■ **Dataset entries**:

(** X10: after [logout], a request that carries the session it left never
    reaches a gated view: it is redirected to the login view, with no
    statement executed and the wrapped view not called. *)
Theorem logout_revokes_access
    (v : view) (kwargs : gmap string pyval) (w w2 : world) :
  session w2 = session (snd (logout w)) ->
  dispatch_request (login_required v) kwargs w2 =
    (Return (Redirect "/auth/login"), set_g_user (Some None) w2)
  /\ queries (snd (dispatch_request (login_required v) kwargs w2)) = queries w2.
Proof.
  intros Hs. rewrite dispatch_login_required_eq, load_logged_in_user_eq, Hs.
  split; reflexivity.
Qed.

(** X12: a request to [/hello] is answered "Hello, World!" whatever the
    session holds, but the identity load still runs first: one selection by
    id when the session holds a user id, no statement otherwise; the session
    and the table are not touched.  Called with any argument, [hello] raises
    [TypeError]. *)
Theorem hello_runs_identity_load (w : world) :
  dispatch_request hello ∅ w =
    (Return (Body "Hello, World!"), snd (load_logged_in_user w))
  /\ queries (snd (dispatch_request hello ∅ w)) =
     match session w !! "user_id" with
     | Some i => queries w ++ [SelectById i]
     | None => queries w
     end
  /\ session (snd (dispatch_request hello ∅ w)) = session w
  /\ rows (snd (dispatch_request hello ∅ w)) = rows w
  /\ (forall a args kwargs w', hello (a :: args) kwargs w' = (Raise TypeError, w'))
  /\ (forall k x kwargs w',
        kwargs !! k = Some x -> hello [] kwargs w' = (Raise TypeError, w')).
Proof.
  assert (H : dispatch_request hello ∅ w =
          (Return (Body "Hello, World!"), snd (load_logged_in_user w))).
  { unfold dispatch_request, bind. rewrite load_logged_in_user_eq.
    destruct (session w !! "user_id"); cbn; unfold hello;
      by rewrite map_to_list_empty. }
  rewrite H. cbn [snd]. rewrite load_logged_in_user_eq.
  split_and!; try done.
  - by destruct (session w !! "user_id").
  - by destruct (session w !! "user_id").
  - by destruct (session w !! "user_id").
  - intros k x kwargs w' Hk. unfold hello.
    destruct (map_to_list kwargs) as [|kv l] eqn:E; [|reflexivity].
    apply map_to_list_empty_iff in E. subst kwargs.
    by rewrite lookup_empty in Hk.
Qed.

(** ** Registration and login, every request *)

Section AuthFurther.

Variable generate_password_hash : string -> string -> string.
Variable check_password_hash : string -> string -> bool.

Abbreviation register := (register generate_password_hash).
Abbreviation login := (login check_password_hash).

Lemma register_not_post salt req w :
  method req <> "POST" ->
  register salt req w = (Return (Rendered "auth/register.html"), w).
Proof.
  intros Hm. open_register. by destruct (String.eqb_spec (method req) "POST").
Qed.

Lemma register_missing_username salt req w :
  method req = "POST" -> form req !! "username" = None ->
  register salt req w = (Raise (BadRequestKeyError "username"), w).
Proof. intros Hm Hu. open_register. by rewrite Hm, Hu. Qed.

Lemma register_missing_password salt req w u :
  method req = "POST" -> form req !! "username" = Some u ->
  form req !! "password" = None ->
  register salt req w = (Raise (BadRequestKeyError "password"), w).
Proof. intros Hm Hu Hp. open_register. by rewrite Hm, Hu, Hp. Qed.

Lemma login_missing_username req w :
  method req = "POST" -> form req !! "username" = None ->
  login req w = (Raise (BadRequestKeyError "username"), w).
Proof. intros Hm Hu. open_login. by rewrite Hm, Hu. Qed.

Lemma login_missing_password req w u :
  method req = "POST" -> form req !! "username" = Some u ->
  form req !! "password" = None ->
  login req w = (Raise (BadRequestKeyError "password"), w).
Proof. intros Hm Hu Hp. open_login. by rewrite Hm, Hu, Hp. Qed.

(** Every way through [register]: the method, the two fields, the two
    validations, the uniqueness of the username. *)
Ltac register_cases salt req w :=
  let Hm := fresh "Hm" in
  let Hu := fresh "Hu" in
  let Hp := fresh "Hp" in
  let Hf := fresh "Hf" in
  let u := fresh "u" in
  let p := fresh "p" in
  destruct (String.eqb_spec (method req) "POST") as [Hm|Hm];
  [ destruct (form req !! "username") as [u|] eqn:Hu;
    [ destruct (form req !! "password") as [p|] eqn:Hp;
      [ rewrite (register_fields generate_password_hash salt req w u p Hm Hu Hp);
        destruct u as [|? ?];
        [ | destruct p as [|? ?];
            [ | cbn zeta;
                match goal with
                | |- context [fetch_by_username ?x (rows w)] =>
                    destruct (fetch_by_username x (rows w)) eqn:Hf
                end ] ]
      | rewrite (register_missing_password salt req w u Hm Hu Hp) ]
    | rewrite (register_missing_username salt req w Hm Hu) ]
  | rewrite (register_not_post salt req w Hm) ].

(** Every way through [login]. *)
Ltac login_cases req w :=
  let Hm := fresh "Hm" in
  let Hu := fresh "Hu" in
  let Hp := fresh "Hp" in
  let Hf := fresh "Hf" in
  let Hc := fresh "Hc" in
  let u := fresh "u" in
  let p := fresh "p" in
  let r := fresh "r" in
  destruct (String.eqb_spec (method req) "POST") as [Hm|Hm];
  [ destruct (form req !! "username") as [u|] eqn:Hu;
    [ destruct (form req !! "password") as [p|] eqn:Hp;
      [ rewrite (login_fields check_password_hash req w u p Hm Hu Hp);
        destruct (fetch_by_username u (rows w)) as [r|] eqn:Hf;
        [ destruct (check_password_hash (u_password r) p) eqn:Hc | ]
      | rewrite (login_missing_password req w u Hm Hu Hp) ]
    | rewrite (login_missing_username req w Hm Hu) ]
  | rewrite (login_not_post check_password_hash req w Hm) ].

(** X1: whatever the request, [register] answers with its form or with the
    redirect to the login view, or raises the bad-request error for a field
    that was not submitted and then changes nothing; the uniqueness violation
    never escapes it.  It flashes exactly one message when it renders the form
    for a POST, and nothing in every other case; a request that is not a POST
    changes nothing at all. *)
Theorem register_outcomes (salt : string) (req : request) (w : world) :
  match fst (register salt req w) with
  | Return (Rendered t) =>
      t = "auth/register.html"
      /\ if String.eqb (method req) "POST"
         then exists e, flashes (snd (register salt req w)) = flashes w ++ [e]
         else snd (register salt req w) = w
  | Return (Redirect location) =>
      location = "/auth/login"
      /\ method req = "POST"
      /\ flashes (snd (register salt req w)) = flashes w
  | Return (Body _) => False
  | Raise (BadRequestKeyError key) =>
      form req !! key = None /\ snd (register salt req w) = w
  | Raise _ => False
  end.
Proof.
  register_cases salt req w; cbn.
  - split; [done | by eexists].
  - split; [done | by eexists].
  - split; [done | by eexists].
  - done.
  - done.
  - done.
  - done.
Qed.


Lemma register_rows salt req w :
  rows (snd (register salt req w)) = rows w
  \/ exists u h,
       u <> "" /\ fetch_by_username u (rows w) = None
       /\ rows (snd (register salt req w)) =
            rows w ++ [UserRow (next_id (rows w)) u h].
Proof.
  register_cases salt req w; try (by left).
  right. eexists _, _. split_and!; [ | exact Hf | ]; [discriminate|].
  unfold rows. cbn. by rewrite app_nil_r, <- app_assoc.
Qed.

■ **To do**:
Reprint exactly the lines above that start at the one with "if String.eqb (method" and end at the one with "(Body _) => False", keeping both and adding none.

■ **Response area**:
      /\ if String.eqb (method req) "POST"
         then exists e, flashes (snd (register salt req w)) = flashes w ++ [e]
         else snd (register salt req w) = w
  | Return (Redirect location) =>
      location = "/auth/login"
      /\ method req = "POST"
      /\ flashes (snd (register salt req w)) = flashes w
  | Return (Body _) => False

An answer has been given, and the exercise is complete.